*** Records to process Section Begins ***

(** * Print jobs of [octoprint.comm.job]

    A shallow embedding of [src/octoprint/comm/job/__init__.py]: the job
    classes [Printjob], [StoragePrintjob], [LocalFilePrintjob],
    [LocalGcodeFilePrintjob], [LocalGcodeStreamjob] and [SDFilePrintjob],
    their lifecycle methods and the line reader [get_next].

    A job is a Python object mutated in place by its methods; the methods
    also talk to a protocol object, to the listeners of the job, to the
    logger, to the file system and to the monotonic clock.  All of this is
    threaded explicitly: a method is a function from a state (the job and
    its environment) to an outcome and a new state.  Everything a method
    does to the outside is appended to a trace.

    Readings of the clock are integers (ticks); the text of a file has one
    character for each byte.  The event payload takes [event_data] as an
    argument.  Left out are the capability probes [can_process], the
    content generator, and the callbacks of the status timer, which runs
    beside the job. *)

From Stdlib Require Import ZArith List String Ascii Bool Lia.
From Stdlib Require Import Floats.SpecFloat.
Import ListNotations.

Local Open Scope string_scope.
Local Open Scope list_scope.
Local Open Scope Z_scope.

(** ** Values *)

(** Readings of [monotonic()], in ticks of the clock. *)
Definition time : Type := Z.

(** A protocol object, by identity. *)
Definition protocol : Type := nat.

(** The exceptions the module can raise or let through. *)
Inductive exn : Type :=
| ValueError
| TypeError
| AttributeError
| IOError.

(** The classes of the module, as tags: a method call on [self] is
    resolved on the tag, along the method resolution order. *)
Inductive job_class : Type :=
| PrintjobC
| StoragePrintjobC
| LocalFilePrintjobC
| LocalGcodeFilePrintjobC
| LocalGcodeStreamjobC
| SDFilePrintjobC.

(** Subclasses of [LocalFilePrintjob]. *)
Definition is_local (c : job_class) : bool :=
  match c with
  | LocalFilePrintjobC | LocalGcodeFilePrintjobC | LocalGcodeStreamjobC => true
  | _ => false
  end.

(** The callbacks of [PrintjobListener]. *)
Inductive callback : Type :=
| on_job_started
| on_job_done
| on_job_failed
| on_job_cancelling
| on_job_cancelled
| on_job_paused
| on_job_resumed
| on_job_progress.

(** The three callbacks that end a run. *)
Definition terminal (cb : callback) : bool :=
  match cb with
  | on_job_done | on_job_failed | on_job_cancelled => true
  | _ => false
  end.

(** The methods of the protocol object the jobs call. *)
Inductive protocol_call : Type :=
| register_listener
| unregister_listener
| record_file (remote : string)
| stop_recording_file
| delete_file (remote : string)
| start_file_print (filename : string) (position : Z)
                   (tags : option (list string)).

(** Modelled from the spec: the states of the protocol
    ([octoprint.comm.protocol.ProtocolState], not part of the module).  The
    spec asks for "at least a DISCONNECTED / DISCONNECTED_WITH_ERROR
    distinction"; every other state is [OTHER_STATE]. *)
Inductive ProtocolState : Type :=
| DISCONNECTED
| DISCONNECTED_WITH_ERROR
| OTHER_STATE (n : nat).

(** ** The job object

    One record holds the attributes of all the classes; [cls] says which
    class the instance has.  An attribute a class does not have is never
    read by the methods of that class. *)
Record job : Type := mkJob {
  cls : job_class;   (* class of the instance; selects the method bodies *)
  _start : option time;
  _protocol : option protocol;
  _name : option string;
  _user : option string;
  _lost_time : time;
  _last_elapsed : option time;
  _storage : string;
  _path_in_storage : string;
  _path : string;
  _encoding : string;
  _size : option Z;
  _pos : Z;
  _read_lines : Z;
  _actual_lines : Z;
  _cancel_pos : option Z;
  _handle : option string;   (* open handle: the decoded text not yet read *)
  _remote : string;
  _filename : string;
  _status_interval : time;
  _status_timer : option time;   (* the running timer, by its interval *)
  _active : bool;
  _last_pos : option Z
}.

Definition set_start (v : option time) (j : job) : job :=
  mkJob (cls j) v (_protocol j) (_name j) (_user j) (_lost_time j)
    (_last_elapsed j) (_storage j) (_path_in_storage j) (_path j)
    (_encoding j) (_size j) (_pos j) (_read_lines j) (_actual_lines j)
    (_cancel_pos j) (_handle j) (_remote j) (_filename j) (_status_interval j)
    (_status_timer j) (_active j) (_last_pos j).

Definition set_protocol (v : option protocol) (j : job) : job :=
  mkJob (cls j) (_start j) v (_name j) (_user j) (_lost_time j)
    (_last_elapsed j) (_storage j) (_path_in_storage j) (_path j)
    (_encoding j) (_size j) (_pos j) (_read_lines j) (_actual_lines j)
    (_cancel_pos j) (_handle j) (_remote j) (_filename j) (_status_interval j)
    (_status_timer j) (_active j) (_last_pos j).

Definition set_lost_time (v : time) (j : job) : job :=
  mkJob (cls j) (_start j) (_protocol j) (_name j) (_user j) v
    (_last_elapsed j) (_storage j) (_path_in_storage j) (_path j)
    (_encoding j) (_size j) (_pos j) (_read_lines j) (_actual_lines j)
    (_cancel_pos j) (_handle j) (_remote j) (_filename j) (_status_interval j)
    (_status_timer j) (_active j) (_last_pos j).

*** Records to process Section Ends ***

(Assigned task) The answer is the records above restated word for word from their opening line through the line that holds "A job is a Python", both included, and nothing else.

(Response for this exercise)
(** * Print jobs of [octoprint.comm.job]

    A shallow embedding of [src/octoprint/comm/job/__init__.py]: the job
    classes [Printjob], [StoragePrintjob], [LocalFilePrintjob],
    [LocalGcodeFilePrintjob], [LocalGcodeStreamjob] and [SDFilePrintjob],
    their lifecycle methods and the line reader [get_next].

    A job is a Python object mutated in place by its methods; the methods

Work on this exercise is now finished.